Adam Smith (1723-1790) was born in Kirkcaldy, Scotland. When he was fourteen he attended the university of Glasgow and also attended Balliol college at Oxford. He graduated with an extensive knowledge of european literature. He returned home and after a series of well recieved lectures was made first chair of logic in 1971 and then chair of moral philosphy in 1972 in Glasgow university, (econlib.org). Smith was involved in classical economics. In Smith's time, a country's wealth was judged by how much precious metal they had. For this reason, imports were not favoured as this meant that these metals would be leaving the country while exports were seen as positive due to the metals they would recieve in return. Smith however that this trade benefitted both parties involved. He said that imports were just as valuable to them as exports were to others. Smith also stated that a nation's wealth was not just the amount of precious metals in its vaults but its total product and commerce also,(adamsmith.org). Smith's most influential contribution to economics was possibly his book, The Wealth of Nations. In this book Smith explained that the persuit of self gain and the stimulation of competition would prove to boost an economy. At this time Smith's ideas were considered controversial. Although Smith is considered one of the founding fathers of economics, some believed that his ideas were unorginal. Joseph Schumpeter says "His very limitation made for success. Had he been more brilliant, he would not have been taken so seriously.

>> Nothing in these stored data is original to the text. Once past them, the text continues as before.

(** C10.  With [dry_run = true] the [failed] branch is unreachable: the body
    of the [try] sends nothing and raises nothing; a round that adds a row
    adds one whose action is [created] or [updated] and whose error is
    empty; and so is every row of the report a dry run writes. *)
Theorem dry_run_never_fails :
  forall (source : string -> nat -> reply) (dest : list exchange -> request -> reply)
         (clock : nat -> string) (collection match_field : string),
    (forall existing update_doc_id post_payload st,
        upsert source dest collection true existing update_doc_id post_payload st =
        (Returned (if truthy existing then updated else created), st))
    /\
    (forall entry report_rows st rows' st',
        migrate_entry source dest clock collection match_field true entry report_rows st =
          (Returned rows', st') ->
        exists r, rows' = report_rows ++ [r] /\
                  (row_action r = created \/ row_action r = updated) /\
                  row_error r = empty_text)
    /\
    (forall fuel out st' rows,
        migrate_collection source dest clock fuel collection match_field true initial =
          (out, st') ->
        report_file st' = Some rows ->
        Forall (fun r => (row_action r = created \/ row_action r = updated) /\
                         row_error r = empty_text) rows).
Proof.
  intros source dest clock collection match_field.
  assert (Hround : forall entry report_rows st rows' st',
             migrate_entry source dest clock collection match_field true entry report_rows st =
               (Returned rows', st') ->
             exists r, rows' = report_rows ++ [r] /\
                       (row_action r = created \/ row_action r = updated) /\
                       row_error r = empty_text).
  { intros entry report_rows st rows' st' Hrun.
    destruct (migrate_entry_cases source dest clock collection match_field
                true entry report_rows st)
      as [(e & _ & H) | [(payload & e & _ & _ & H) | (payload & existing & r & st2 & _ & _ & H & _ & _ & _ & Hr)]];
      rewrite H in Hrun; try discriminate Hrun.
    injection Hrun as <- _. exists r. split; [reflexivity |].
    rewrite Hr. unfold prospective. cbn.
    destruct (truthy existing); auto. }
  split; [| split].
  - intros. apply upsert_dry_run.
  - exact Hround.
  - intros fuel out st' rows Hrun Hfile.
    rewrite migrate_collection_eq in Hrun.
    pose proof (fetch_entries_writes_no_report source dest collection match_field
                  fuel initial) as Hf.
    destruct (fetch_entries _ _ _ _ _ initial) as [[entries | e |] st1];
      cbn [snd] in Hf;
      try (injection Hrun as _ <-; rewrite Hf in Hfile; discriminate Hfile).
    pose proof (migrate_entries_writes_no_report source dest clock collection
                  match_field true entries [] st1) as Hm.
    destruct (migrate_entries _ _ _ _ _ _ _ _ st1) as [[report | e |] st2] eqn:Hloop;
      cbn [snd] in Hm;
      try (injection Hrun as _ <-; rewrite Hm, Hf in Hfile; discriminate Hfile).
    injection Hrun as _ <-. cbn in Hfile. injection Hfile as <-.
    clear Hf Hm.
    assert (Hgen : forall es acc st rows st',
               Forall (fun r => (row_action r = created \/ row_action r = updated) /\
                                row_error r = empty_text) acc ->
               migrate_entries source dest clock collection match_field true es acc st =
                 (Returned rows, st') ->
               Forall (fun r => (row_action r = created \/ row_action r = updated) /\
                                row_error r = empty_text) rows).
    { clear Hloop. intros es.
      induction es as [| entry rest IH]; intros acc st rows st' Hacc Hrun.
      - injection Hrun as <- _. exact Hacc.
      - rewrite migrate_entries_cons in Hrun.
        destruct (migrate_entry _ _ _ _ _ _ entry acc st) as [[mid | e |] sm] eqn:Hr;
          try discriminate Hrun.
        apply Hround in Hr. destruct Hr as (r & -> & Hact & Herr).
        eapply IH; [| exact Hrun].
        apply Forall_app; split; [exact Hacc |]. constructor; [split; assumption | constructor]. }
    eapply Hgen; [constructor | exact Hloop].
Qed.

(** C3, as the module has it.  For every entry processed with
    [dry_run = false] (its payload fields present, its lookup answered), the
    round sends exactly one write after the lookup: the PUT to
    [{collection}/{documentId}] when the lookup found a match, and never a
    POST; the POST to [{collection}] when it found none, and never a PUT.  It
    does so whatever the destination answers, and goes on with a row. *)
Theorem live_round_sends_one_write :
  forall (source : string -> nat -> reply) (dest : list exchange -> request -> reply)
         (clock : nat -> string) (collection match_field : string)
         (entry : dict) (report_rows : list report_row) (st : state)
         (payload : dict) (existing : value) (st1 : state),
    sanitize_payload entry = Returned payload ->
    find_existing_entry source dest collection match_field
      (Dict.get match_field entry) st = (Returned existing, st1) ->
    exists r answer,
      migrate_entry source dest clock collection match_field false entry report_rows st =
      (Returned (report_rows ++ [r]),
       sent st1
         [(if truthy existing
           then PUT_dest collection (doc_id_of existing) (VDict [("data", VDict payload)])
           else POST_dest collection (VDict [("data", VDict payload)]),
           answer)]).
Proof.
  intros source dest clock collection match_field entry report_rows st
         payload existing st1 Hp Hf.
  pose proof (migrate_entry_live source dest clock collection match_field
                entry report_rows st payload existing st1 Hp Hf) as Hl.
  cbv zeta in Hl. unfold write_request, post_payload_of in Hl.
  destruct (truthy existing); eexists; eexists; exact Hl.
Qed.
(** [d[k] = v] *)
Fixpoint set (d : dict) (k : string) (v : Z) : dict :=
  match d with
  | [] => [(k, v)]
  | (k', v') :: d' =>
      if String.eqb k' k then (k', v) :: d' else (k', v') :: set d' k v
  end.

(** [d[k] += x]; [KeyError] when [k] is absent. *)
Definition add_key (d : dict) (k : string) (x : Z) : result dict :=
  match get d k with
  | Some v => Ok (set d k (v + x))
  | None => Err (KeyError k)
  end.

Definition keys (d : dict) : list string := map fst d.
Definition values (d : dict) : list Z := map snd d.

(** [l.sort(key=lambda x: x[1], reverse=True)]: Python's sort is stable,
    also with [reverse=True]; the stable descending order is unique, so
    insertion sort computes it. *)
Fixpoint insert_desc (x : string * Z) (l : list (string * Z))
  : list (string * Z) :=
  match l with
  | [] => [x]
  | y :: l' => if snd x <? snd y then y :: insert_desc x l' else x :: l
  end.

Fixpoint sort_desc (l : list (string * Z)) : list (string * Z) :=
  match l with
  | [] => []
  | x :: l' => insert_desc x (sort_desc l')
  end.

End Py.

Import Py.

(** ** split_engine.py *)

Module SplitEngine.

(** The enumeration is closed, so the final [else: raise ValueError(...)] of
    [create_splits] has no value to run on. *)
Inductive SplitType : Type := EQUAL | CUSTOM | PERCENTAGE.

(** [(amount / num_participants).quantize(Decimal('0.01'), ROUND_HALF_EVEN)],
    in cents. *)
Definition equal_base (amount num_participants : Z) : Z :=
  round_half_even (inject_Z amount / inject_Z num_participants)%Q.

(** [for i in range(num_adjustments): splits[i] += adjustment], run over
    the index list [range]. *)
Fixpoint adjust (range : list nat) (adjustment : Z) (splits : list Z)
  : result (list Z) :=
  match range with
  | [] => Ok splits
  | i :: range' =>
      bind (add_at splits i adjustment) (adjust range' adjustment)
  end.

Definition split_equal (amount : Z) (num_participants : Z)
  : result (list Z) :=
  if num_participants <=? 0 then
    Err (InvalidInput "Number of participants must be positive")
  else if amount <=? 0 then
    Err (InvalidInput "Amount must be positive")
  else
    let base := equal_base amount num_participants in
    let splits := repeat base (Z.to_nat num_participants) in
    let total := sum splits in
    let diff := amount - total in
    if negb (diff =? 0) then
      let adjustment := if 0 <? diff then 1 else -1 in
      (* [diff * 100] is the difference counted in cents, an integer *)
      let num_adjustments := Z.abs diff in
      adjust (seq 0 (Z.to_nat num_adjustments)) adjustment splits
    else Ok splits.

(** [for amt in custom_amounts: if amt < 0: raise ...] *)
Fixpoint check_custom (amounts : list Z) : result unit :=
  match amounts with
  | [] => Ok tt
  | amt :: amounts' =>
      if amt <? 0 then Err (NegativeAmount "Custom amounts cannot be negative")
      else check_custom amounts'
  end.

Definition split_custom (amount : Z) (custom_amounts : list Z)
  : result (list Z) :=
  let total := sum custom_amounts in
  if negb (total =? amount) then
    Err (SplitMismatch total (amount - total))
  else
    bind (check_custom custom_amounts) (fun _ => Ok custom_amounts).

(** [(amount * pct / 100).quantize(Decimal('0.01'), ROUND_HALF_EVEN)],
    in cents. *)
Definition percentage_share (amount : Z) (pct : Q) : Z :=
  round_half_even (inject_Z amount * pct / inject_Z 100)%Q.

(** The loop that fills [splits], appending one share per percentage. *)
Fixpoint percentage_shares (amount : Z) (percentages : list Q)
    (splits : list Z) : result (list Z) :=
  match percentages with
  | [] => Ok splits
  | pct :: percentages' =>
      if Qlt_le_dec pct (0 # 1) then
        Err (NegativeAmount "Percentages cannot be negative")
      else
        percentage_shares amount percentages'
          (splits ++ [percentage_share amount pct])
  end.

Definition split_percentage (amount : Z) (percentages : list Q)
  : result (list Z) :=
  let total_percentage := sumQ percentages in
  if Qlt_le_dec (1 # 100) (Qabs (total_percentage - inject_Z 100))%Q then
    Err (PercentageMismatch total_percentage)
  else
    bind (percentage_shares amount percentages []) (fun splits =>
      let total := sum splits in
      let diff := amount - total in
      if negb (diff =? 0) then
        match Py.max splits with
        | None => Err EmptySequence
        | Some m =>
            match index m splits with
            | None => Err EmptySequence
            | Some max_idx => add_at splits max_idx diff
            end
        end
      else Ok splits).

(** [not l or len(l) != n] for an optional list argument. *)
Definition missing {A : Type} (l : option (list A)) (n : nat) : bool :=
  match l with
  | None => true
  | Some [] => true
  | Some l' => negb (Nat.eqb (length l') n)
  end.

(** [{user_id: split_amount for user_id, split_amount in zip(ids, amounts)}] *)
Definition zip_dict (ids : list string) (amounts : list Z) : dict :=
  fold_left (fun d '(k, v) => set d k v) (combine ids amounts) [].

Definition create_splits (amount : Z) (split_type : SplitType)
    (participant_ids : list string) (custom_amounts : option (list Z))
    (percentages : option (list Q)) : result dict :=
  let num_participants := length participant_ids in
  if Nat.eqb num_participants 0 then
    Err (InvalidInput "At least one participant required")
  else
    bind
      match split_type with
      | EQUAL => split_equal amount (Z.of_nat num_participants)
      | CUSTOM =>
          if missing custom_amounts num_participants then
            Err (MissingParameters
                   "Custom amounts must be provided for all participants")
          else split_custom amount (default [] custom_amounts)
      | PERCENTAGE =>
          if missing percentages num_participants then
            Err (MissingParameters
                   "Percentages must be provided for all participants")
          else split_percentage amount (default [] percentages)
      end
      (fun split_amounts => Ok (zip_dict participant_ids split_amounts)).

End SplitEngine.

(** ** debt_simplifier.py *)

Module DebtSimplifier.

(** A settlement instruction [(from_user, to_user, amount)]. *)
Definition instruction : Type := string * string * Z.

(** [[(user, abs(balance)) for user, balance in balances.items()
      if balance < -Decimal('0.01')]] *)
Fixpoint debtors_of (balances : dict) : list (string * Z) :=
  match balances with
  | [] => []
  | (user, balance) :: rest =>
      if balance <? -1 then (user, Z.abs balance) :: debtors_of rest
      else debtors_of rest
  end.

(** [[(user, balance) for user, balance in balances.items()
      if balance > Decimal('0.01')]] *)
Fixpoint creditors_of (balances : dict) : list (string * Z) :=
  match balances with
  | [] => []
  | (user, balance) :: rest =>
      if 1 <? balance then (user, balance) :: creditors_of rest
      else creditors_of rest
  end.

(** The variables of the two-pointer loop. *)
Record loop_state : Type := LoopState {
  i : nat;
  j : nat;
  current_debt : Z;
  current_credit : Z;
  transactions : list instruction
}.

Section Sweep.

Variables debtors creditors : list (string * Z).

(** [debtors[i][1] if debtors else Decimal('0')], and the reload
    [if i < len(debtors): current_debt = debtors[i][1]]: the entry is
    read when the index is in range, the old value kept otherwise. *)
Definition load (l : list (string * Z)) (k : nat) (old : Z) : Z :=
  match l !! k with
  | Some (_, amount) => amount
  | None => old
  end.

Definition initial_state : loop_state :=
  {| i := 0; j := 0;
     current_debt := load debtors 0 0;
     current_credit := load creditors 0 0;
     transactions := [] |}.

(** One pass through the [while]: [None] when the loop condition
    [i < len(debtors) and j < len(creditors)] is false, the state after
    the body otherwise.  The two reads [debtors[i]] and [creditors[j]]
    are in range exactly when the condition holds. *)
Definition loop_step (st : loop_state) : option loop_state :=
  match debtors !! i st, creditors !! j st with
  | Some (debtor, _), Some (creditor, _) =>
      let settlement_amount :=
        Z.min (current_debt st) (current_credit st) in
      let transactions' :=
        transactions st ++ [(debtor, creditor, settlement_amount)] in
      let current_debt' := current_debt st - settlement_amount in
      let current_credit' := current_credit st - settlement_amount in
      let '(i', current_debt'') :=
        if current_debt' <? 1
        then (S (i st), load debtors (S (i st)) current_debt')
        else (i st, current_debt') in
      let '(j', current_credit'') :=
        if current_credit' <? 1
        then (S (j st), load creditors (S (j st)) current_credit')
        else (j st, current_credit') in
      Some {| i := i'; j := j';
              current_debt := current_debt'';
              current_credit := current_credit'';
              transactions := transactions' |}
  | _, _ => None
  end.

(** The [while] loop, run for at most [fuel] passes: [None] when the
    fuel runs out before the loop condition turns false. *)
Fixpoint while_loop (fuel : nat) (st : loop_state) : option loop_state :=
  match loop_step st with
  | None => Some st
  | Some st' =>
      match fuel with
      | O => None
      | S fuel' => while_loop fuel' st'
      end
  end.

End Sweep.

Definition sorted_debtors (balances : dict) : list (string * Z) :=
  sort_desc (debtors_of balances).

Definition sorted_creditors (balances : dict) : list (string * Z) :=
  sort_desc (creditors_of balances).

(** The fuel that the loop is given: each pass moves a pointer. *)
Definition passes (balances : dict) : nat :=
  length (sorted_debtors balances) + length (sorted_creditors balances).

Definition simplify_debts_run (fuel : nat) (balances : dict)
  : option loop_state :=
  let debtors := sorted_debtors balances in
  let creditors := sorted_creditors balances in
  while_loop debtors creditors fuel (initial_state debtors creditors).

Definition simplify_debts (balances : dict) : list instruction :=
  match simplify_debts_run (passes balances) balances with
  | Some st => transactions st
  | None => []
  end.

(** Expense and settlement records, as the aggregator reads them:
    [expense['paid_by']], [expense['amount']], [expense['splits']] with
    [split['user_id']] and [split['amount']]; [settlement['paid_by']],
    [settlement['paid_to']], [settlement['amount']]. *)
Record expense : Type := Expense {
  e_paid_by : string;
  e_amount : Z;
  e_splits : list (string * Z)
}.

Record settlement : Type := Settlement {
  s_paid_by : string;
  s_paid_to : string;
  s_amount : Z
}.

(** [balances[k] = balances.get(k, Decimal('0')) + x] *)
Definition credit (balances : dict) (k : string) (x : Z) : dict :=
  set balances k (get_default balances k 0 + x).

Definition process_expense (balances : dict) (e : expense) : dict :=
  let balances := credit balances (e_paid_by e) (e_amount e) in
  fold_left (fun b '(user_id, split_amount) => credit b user_id (- split_amount))
    (e_splits e) balances.

Definition process_settlement (balances : dict) (s : settlement) : dict :=
  let balances := credit balances (s_paid_by s) (- s_amount s) in
  credit balances (s_paid_to s) (s_amount s).

Definition calculate_group_balances (expenses : list expense)
    (settlements : list settlement) : dict :=
  let balances := fold_left process_expense expenses [] in
  fold_left process_settlement settlements balances.

Definition verify_zero_sum (balances : dict) (tolerance : Z) : bool :=
  let total := sum (values balances) in
  Z.abs total <=? tolerance.

(** The tolerance that [verify_zero_sum] takes by default,
    [Decimal('0.01')]. *)
Definition default_tolerance : Z := 1.
(** C10.  On a command line of recognized tokens with one or more action
    tokens, parsing succeeds and the action run is the one the last
    action token names; the action tokens before it change nothing: the
    run is the run of the command line without them. *)
Theorem last_action_token_wins ver argv0 args a w :
  Forall (fun t => recognized t = true) args ->
  last_action args = Some a ->
  parse_args argv0 args w =
    Ret (E_OK, {| program_name := argv0; action := a;
                  no_restart := existsb is_norestart args |}) w /\
  main ver argv0 args w =
    call ver a {| ruid := uid_eff w;
                  flags := {| program_name := argv0; action := a;
                              no_restart := existsb is_norestart args |} |} w /\
  (forall earlier,
      Forall (fun t => recognized t = true) earlier ->
      main ver argv0 (earlier ++ args) w =
      main ver argv0 (filter (fun t => is_norestart t = true) earlier ++ args) w).
Proof.
  intros Hargs Hlast. split; [|split].
  - rewrite (parse_args_recognized _ _ _ Hargs). unfold parsed_flags.
    rewrite Hlast. reflexivity.
  - rewrite (main_recognized _ _ _ _ Hargs). unfold globals_of, parsed_flags.
    rewrite Hlast. reflexivity.
  - intros earlier Hearlier.
    rewrite !main_recognized.
    + unfold globals_of, parsed_flags.
      rewrite !(last_action_app _ _ _ Hlast), !existsb_app, existsb_filter_norestart.
      reflexivity.
    + apply Forall_app. split; [|exact Hargs].
      apply Forall_forall. intros t Ht. apply list_elem_of_filter in Ht as [Ht _].
      apply norestart_recognized, Ht.
    + apply Forall_app. split; assumption.
Qed.
(** A value as [JSON.parse] produces it, and [undefined]. An object
    lists its own properties in the order [JSON.stringify] visits them. *)
#[local] Set Warnings "-register-all".
Inductive JsValue : Type :=
| JUndefined
| JNull
| JBool (b : bool)
| JNumber (n : JsNumber)
| JString (s : string)
| JArray (items : list JsValue)
| JObject (props : list (string * JsValue)).

(** [ToBoolean]: what [!v] negates. *)
Definition ToBoolean (v : JsValue) : bool :=
  match v with
  | JUndefined | JNull => false
  | JBool b => b
  | JNumber n => negb (num_falsy n)
  | JString s => negb (s =? "")
  | JArray _ | JObject _ => true
  end.

(** A nullable string, as [get] of [URLSearchParams], [FormData] and
    [Headers] returns it. *)
Definition of_nullable (o : option string) : JsValue :=
  match o with
  | Some s => JString s
  | None => JNull
  end.

(** [o || d] on a nullable string. *)
Definition or_else (o : option string) (d : string) : string :=
  match o with
  | Some s => if s =? "" then d else s
  | None => d
  end.

(** [!o] on a nullable string. *)
Definition falsy (o : option string) : bool :=
  negb (ToBoolean (of_nullable o)).

(** [ToString] of a nullable string, as a template literal and
    [encodeURIComponent] apply it. *)
Definition ToString (o : option string) : string :=
  match o with
  | Some s => s
  | None => "null"
  end.

(** First entry under a key: [URLSearchParams.get] and [FormData.get]. *)
Fixpoint entries_get (name : string) (l : list (string * string))
  : option string :=
  match l with
  | [] => None
  | (k, v) :: rest => if k =? name then Some v else entries_get name rest
  end.

(** [v.code] for a parsed JSON value [v]: reading a property of [null]
    throws, a primitive or an array has no such property. *)
Fixpoint props_get (name : string) (l : list (string * JsValue)) : JsValue :=
  match l with
  | [] => JUndefined
  | (k, v) :: rest => if k =? name then v else props_get name rest
  end.

Definition get_property (v : JsValue) (name : string) : Completion JsValue :=
  match v with
  | JUndefined | JNull => Throw TypeError
  | JObject props => Return (props_get name props)
  | _ => Return JUndefined
  end.

(** [s.startsWith(p)] and [s.includes(sub)]. *)
Fixpoint startsWith (s p : string) {struct p} : bool :=
  match p with
  | EmptyString => true
  | String a p' =>
      match s with
      | String b s' => Ascii.eqb a b && startsWith s' p'
      | EmptyString => false
      end
  end.

Fixpoint includes (s sub : string) : bool :=
  if startsWith s sub then true
  else match s with
       | EmptyString => false
       | String _ rest => includes rest sub
       end.
Lemma map_insert_same {A B} (g : A -> B) (l : list A) (i : nat) (x y : A) :
  l !! i = Some x -> g y = g x -> map g (<[i := y]> l) = map g l.
Proof.
  revert i. induction l as [|a l IH]; intros [|i] Hi Hg; simpl in Hi;
    try discriminate; simpl.
  - injection Hi as ->. rewrite Hg. reflexivity.
  - f_equal. exact (IH i Hi Hg).
Qed.

Lemma Forall_insert_same {A} (P : A -> Prop) (l : list A) (i : nat) (y : A) :
  Forall P l -> P y -> Forall P (<[i := y]> l).
Proof.
  revert i. induction l as [|a l IH]; intros [|i] Hl Hy; simpl; auto.
  - inversion Hl; subst. constructor; assumption.
  - inversion Hl; subst. constructor; [assumption | apply IH; assumption].
Qed.

Ltac inv_step H :=
  repeat match type of H with
  | match ?x with _ => _ end = Some _ =>
      let E := fresh "E" in destruct x eqn:E; try discriminate H
  | Some _ = Some _ => injection H as <-
  end.

(** What a step keeps: the sub-results, that [errChan] only holds errors
    of the sub-results, that a returned error is one of them, and that no
    goroutine has finished while the handler is receiving errors or has
    returned an error. *)
Lemma step_invariant {Item} (agg : Aggregator) (E : list (option GoError))
    (a : Actor) (s s' : FanInState Item) :
  step agg a s = Some s' ->
  map fErr (fetchers s) = E ->
  Forall (fun x => In x E) (errChan s) ->
  (forall e, handler s = Done (ReturnedError e) -> In (Some e) E) ->
  (match handler s with
   | RecvErr _ | Done (ReturnedError _) => True | _ => False end ->
   Forall (fun f => fPC f <> Exited) (fetchers s)) ->
  map fErr (fetchers s') = E /\
  Forall (fun x => In x E) (errChan s') /\
  (forall e, handler s' = Done (ReturnedError e) -> In (Some e) E) /\
  (match handler s' with
   | RecvErr _ | Done (ReturnedError _) => True | _ => False end ->
   Forall (fun f => fPC f <> Exited) (fetchers s')).
Proof.
  intros Hstep HE HQ HD HX.
  destruct a as [i|]; simpl in Hstep.
  - unfold stepGoroutine in Hstep. inv_step Hstep; simpl.
    + (* buffered send of the error *)
      split; [rewrite (map_insert_same _ _ _ f); [exact HE | exact E0 | reflexivity]|].
      split.
      { apply Forall_app. split; [exact HQ|]. constructor; [|constructor].
        rewrite <- HE. apply in_map. exact (lookup_In _ _ _ E0). }
      split; [exact HD|].
      intros Hh. apply Forall_insert_same; [exact (HX Hh) | simpl; discriminate].
    + (* rendezvous on the item channel *)
      split; [rewrite (map_insert_same _ _ _ f); [exact HE | exact E0 | reflexivity]|].
      split; [exact HQ|].
      destruct (fItem f); (split; [intros ? ?; discriminate | intros []]).
  - unfold stepHandler in Hstep. inv_step Hstep; simpl.
    + split; [exact HE|]. inversion HQ as [|? ? Hin HQ']; subst.
      split; [exact HQ'|]. split.
      * intros e' He'. injection He' as <-. exact Hin.
      * intros _. apply HX. exact I.
    + split; [exact HE|]. inversion HQ as [|? ? Hin HQ']; subst.
      split; [exact HQ'|]. split; [intros e' He'; discriminate|].
      intros _. apply HX. exact I.
    + split; [exact HE|]. split; [exact HQ|]. split; [intros e' He'; discriminate|].
      intros [].
    + split; [exact HE|]. split; [exact HQ|]. split; [intros e' He'; discriminate|].
      intros [].
Qed.
Lemma OPTIONS_status_200_witness :
  let S := Examples.serve Examples.userMux (Examples.request OPTIONS "/nothing" "") in
  status (served_w S) = 200 /\ (log_status <$> logged S) = Some 200.
Proof.
  intros S. subst S.
  destruct (OPTIONS_status_200 (E := Mini.engine) "*" Examples.userMux http.newResponse
              (Examples.request OPTIONS "/nothing" "")) as (Hst & _ & _ & Hlog).
  - reflexivity.
  - split; [exact Hst|]. apply Hlog. reflexivity.
Defined.

(** ** The wrapper on the server's writer *)

Section SinkProperties.
Context {E : regexp.Engine}.
Variable origin : string.

Let wrapper : http.ResponseWriter (responseWriter (W := http.response)) :=
  responseWriter_ResponseWriter origin.
Local Existing Instance wrapper.

(** Once the header is sent, no call changes the status or the header
    block that went out. *)
Lemma sent_frozen (c : http.Call) (w : responseWriter (W := http.response)) :
  http.wroteHeader (writer w) = true ->
  http.wroteHeader (writer (http.call w c)) = true /\
  http.sentStatus (writer (http.call w c)) = http.sentStatus (writer w) /\
  http.sentHeader (writer (http.call w c)) = http.sentHeader (writer w).
Proof.
  destruct w as [[hh wh si ss sh sb] st sz stt]. cbn [writer http.wroteHeader].
  intros ->. destruct c; cbn; try done.
  unfold http.response_Write. cbn. by destruct (http.bodyAllowedForStatus ss).
Qed.

Lemma sent_frozen_calls (cs : list http.Call) (w : responseWriter (W := http.response)) :
  http.wroteHeader (writer w) = true ->
  http.wroteHeader (writer (fold_left http.call cs w)) = true /\
  http.sentStatus (writer (fold_left http.call cs w)) = http.sentStatus (writer w) /\
  http.sentHeader (writer (fold_left http.call cs w)) = http.sentHeader (writer w).
Proof.
  revert w. induction cs as [|c cs IH]; intros w Hw; cbn [fold_left]; [done|].
  destruct (sent_frozen c w Hw) as (H1 & H2 & H3).
  destruct (IH _ H1) as (H4 & H5 & H6). by rewrite H5, H6, H2, H3.
Qed.

(** Calls on the header map send nothing. *)
Lemma headerCalls_unsent (hdrs : list http.Call) (w : responseWriter (W := http.response)) :
  forallb headerCall hdrs = true ->
  http.wroteHeader (writer (fold_left http.call hdrs w)) = http.wroteHeader (writer w).
Proof.
  revert w. induction hdrs as [|c hdrs IH]; intros w Hh; cbn [fold_left]; [done|].
  cbn [forallb] in Hh. apply andb_true_iff in Hh as [Hc Hh]. rewrite IH by done.
  by destruct c.
Qed.

(** The first [Write] on an unsent response. *)
Lemma Write_unsent (p : string) (w : responseWriter (W := http.response)) :
  http.wroteHeader (writer w) = false ->
  http.wroteHeader (writer (http.Write p w)) = true /\
  http.sentStatus (writer (http.Write p w)) = http.StatusOK /\
  http.sentHeader (writer (http.Write p w)) =
    http.Set_ "Access-Control-Allow-Origin" origin
      (http.Set_ "Content-Length" (strconv.Itoa (GoStrings.len p))
         (http.handlerHeader (writer w))).
Proof.
  destruct w as [[hh wh si ss sh sb] st sz stt]. cbn [writer http.wroteHeader].
  intros ->. cbn -[http.Set_ strconv.Itoa GoStrings.len]. done.
Qed.

(** X11. When the header of the response is already sent, as after a
    handler that wrote, the OPTIONS aggregation changes nothing of what
    went out or goes out: the status, the header block and the body sent
    stay, [Public] is only stored in the header map, and the wrapper's own
    status becomes 200 whatever status was sent. *)
Theorem optionsRequest_after_send (this : RouteMux)
    (w : responseWriter (W := http.response)) (r : http.Request) :
  http.wroteHeader (writer w) = true ->
  let w' := optionsRequest this w r in
  http.sentStatus (writer w') = http.sentStatus (writer w) /\
  http.sentHeader (writer w') = http.sentHeader (writer w) /\
  http.sentBody (writer w') = http.sentBody (writer w) /\
  status w' = http.StatusOK /\
  http.handlerHeader (writer w') !! "Public" = Some [optionsStr this r].
Proof.
  destruct w as [[hh wh si ss sh sb] st sz stt]. cbn [writer http.wroteHeader].
  intros ->. cbn -[optionsStr insert lookup]. repeat split.
  unfold http.Set_. by rewrite lookup_insert_eq.
Qed.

Had he dug more deeply, had he unearthed more recondite truth, had he used more difficult and ingenious methods, he would not have been understood. But he had no such ambitions; in fact he disliked whatever went beyond plain common sense. He never moved above the heads of even the dullest readers. He led them on gently, encouraging them by trivialities and homely observations, making them feel comfortable all along."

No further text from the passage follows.